== Segment start ==
(** * The police record chaincodes (policeman-record and fir-record)

    A shallow embedding of the two Hyperledger Fabric contracts of the
    repository,

      - policeman-record/chaincode-go/smartcontract.go
      - fir-record/chaincode-go/smartcontract.go

    and the properties of their authorization gate, of their create, read,
    update, delete and existence operations, of enumeration and of seeding.

    Go strings are [string]s (sequences of bytes).  A Go [error] is a value
    of [error], one constructor per place of the source that makes one.  A
    Go function that returns [(T, error)] returns a [result T].  The
    transaction context is threaded through every contract function by the
    monad [Tx]. *)

From Stdlib Require Import String Ascii.
From stdpp Require Import base option list gmap strings sorting.

Local Open Scope string_scope.

(** ** Errors and results *)

(** The errors the contracts return.  The comment after a constructor is
    the format string of the source. *)
Inductive error : Type :=
| External (msg : string)
    (* an error made outside the contract: by the ledger stub or by the
       client identity; returned as it is or wrapped *)
| JSONError (msg : string)
    (* an error of encoding/json, returned as it is *)
| UnableToGetMSPID (cause : error)
    (* "unable to get MSP ID: %v" *)
| AccessDenied
    (* "access denied: only Org1 (Police) can perform this operation" *)
| OfficerAlreadyExists (officerID : string)
    (* "the officer %s already exists" *)
| OfficerDoesNotExist (officerID : string)
    (* "the officer %s does not exist" *)
| FIRAlreadyExists (firID : string)
    (* "the FIR %s already exists" *)
| FIRDoesNotExist (firID : string)
    (* "the FIR %s does not exist" *)
| FailedToRead (cause : error)
    (* "failed to read from world state: %v" *)
| FailedToPut (cause : error)
    (* "failed to put to world state: %v" *).

(** The text of an error, as Go's [Error()] gives it. *)
Fixpoint Error (e : error) : string :=
  match e with
  | External msg => msg
  | JSONError msg => msg
  | UnableToGetMSPID cause => "unable to get MSP ID: " ++ Error cause
  | AccessDenied =>
      "access denied: only Org1 (Police) can perform this operation"
  | OfficerAlreadyExists officerID =>
      "the officer " ++ officerID ++ " already exists"
  | OfficerDoesNotExist officerID =>
      "the officer " ++ officerID ++ " does not exist"
  | FIRAlreadyExists firID => "the FIR " ++ firID ++ " already exists"
  | FIRDoesNotExist firID => "the FIR " ++ firID ++ " does not exist"
  | FailedToRead cause => "failed to read from world state: " ++ Error cause
  | FailedToPut cause => "failed to put to world state: " ++ Error cause
  end.

Inductive result (A : Type) : Type :=
| Ok (a : A)
| Err (e : error).
Arguments Ok {A} a.
Arguments Err {A} e.

(** The error taxonomy of the specification (its section 7), and the class
    of each error of the source. *)
Inductive ErrorKind : Type :=
| AuthorizationDenied
| NotFound
| AlreadyExists
| SerializationError
| StorageError.

Definition kind_of (e : error) : ErrorKind :=
  match e with
  | UnableToGetMSPID _ | AccessDenied => AuthorizationDenied
  | OfficerDoesNotExist _ | FIRDoesNotExist _ => NotFound
  | OfficerAlreadyExists _ | FIRAlreadyExists _ => AlreadyExists
  | JSONError _ => SerializationError
  | External _ | FailedToRead _ | FailedToPut _ => StorageError
  end.

(** [fails_with r k]: the call returned an error of class [k]. *)
Definition fails_with {A} (r : result A) (k : ErrorKind) : Prop :=
  match r with
  | Ok _ => False
  | Err e => kind_of e = k
  end.

(** ** encoding/json

    The library is modelled at the level of JSON texts.  A stored byte
    string is either the encoding of a JSON value or no JSON text at all;
    the encoding of strings is taken to be faithful, which it is for
    well-formed UTF-8 text (the encoder replaces ill-formed bytes by
    U+FFFD). *)

#[local] Set Warnings "-register-all".
Inductive Value : Type :=
| JNull
| JBool (b : bool)
| JNumber (literal : string)
| JString (s : string)
| JArray (elements : list Value)
| JObject (members : list (string * Value)).

Inductive bytes : Type :=
| Encoded (v : Value)
    (* the bytes of a JSON text for [v] *)
| Garbage (syntaxError : string)
    (* bytes that are no JSON text, with what the decoder says of them *).

(** A string field of a struct: its JSON name (the struct tag of the
    source), how to read it and how to assign it. *)
Record Field (T : Type) : Type := {
  tag : string;
  get : T -> string;
  set : string -> T -> T;
}.
Arguments tag {T} f.
Arguments get {T} f x.
Arguments set {T} f v x.

(** A struct type as encoding/json sees it by reflection. *)
Record Struct (T : Type) : Type := {
  typeName : string;
  zero : T;
  fields : list (Field T);
}.
Arguments typeName {T} s.
Arguments zero {T} s.
Arguments fields {T} s.

(** The bytes [json.Marshal] writes for a struct of strings: an object with
    one member per field, in the order of the declaration. *)
Definition encode {T} (S : Struct T) (x : T) : bytes :=
  Encoded (JObject (map (fun f => (tag f, JString (get f x))) (fields S))).

(** [json.Marshal] of a struct of strings never fails. *)
Definition Marshal {T} (S : Struct T) (x : T) : result bytes :=
  Ok (encode S x).

(** Key matching of the decoder: an exact match is preferred, then a match
    up to case.  [foldName] takes ASCII letters to upper case, and the two
    characters outside ASCII that fold to an ASCII letter, U+017F (bytes C5
    BF) and U+212A (bytes E2 84 AA), to S and K. *)
Definition upper (c : ascii) : ascii :=
  let n := nat_of_ascii c in
  if (97 <=? n)%nat && (n <=? 122)%nat then ascii_of_nat (n - 32) else c.

Fixpoint foldName (s : string) : string :=
  match s with
  | EmptyString => EmptyString
  | String c s' =>
      match nat_of_ascii c, s' with
      | 197, String d s'' =>
          if (nat_of_ascii d =? 191)%nat then String "S" (foldName s'')
          else String c (foldName s')
      | 226, String d (String e s'') =>
          if (nat_of_ascii d =? 132)%nat && (nat_of_ascii e =? 170)%nat
          then String "K" (foldName s'')
          else String c (foldName s')
      | _, _ => String (upper c) (foldName s')
      end
  end.

Definition lookupField {T} (S : Struct T) (key : string) : option (Field T) :=
  match find (fun f => String.eqb (tag f) key) (fields S) with
  | Some f => Some f
  | None =>
      find (fun f => String.eqb (foldName (tag f)) (foldName key)) (fields S)
  end.

(** What the decoder calls a JSON value in its type errors. *)
Definition valueKind (v : Value) : string :=
  match v with
  | JNull => "null"
  | JBool _ => "bool"
  | JNumber _ => "number"
  | JString _ => "string"
  | JArray _ => "array"
  | JObject _ => "object"
  end.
== Segment end ==
» **Exercise objective**:
For the word "outside", tally the lines above that hold it and answer with the number alone.

» **Written answer**:
2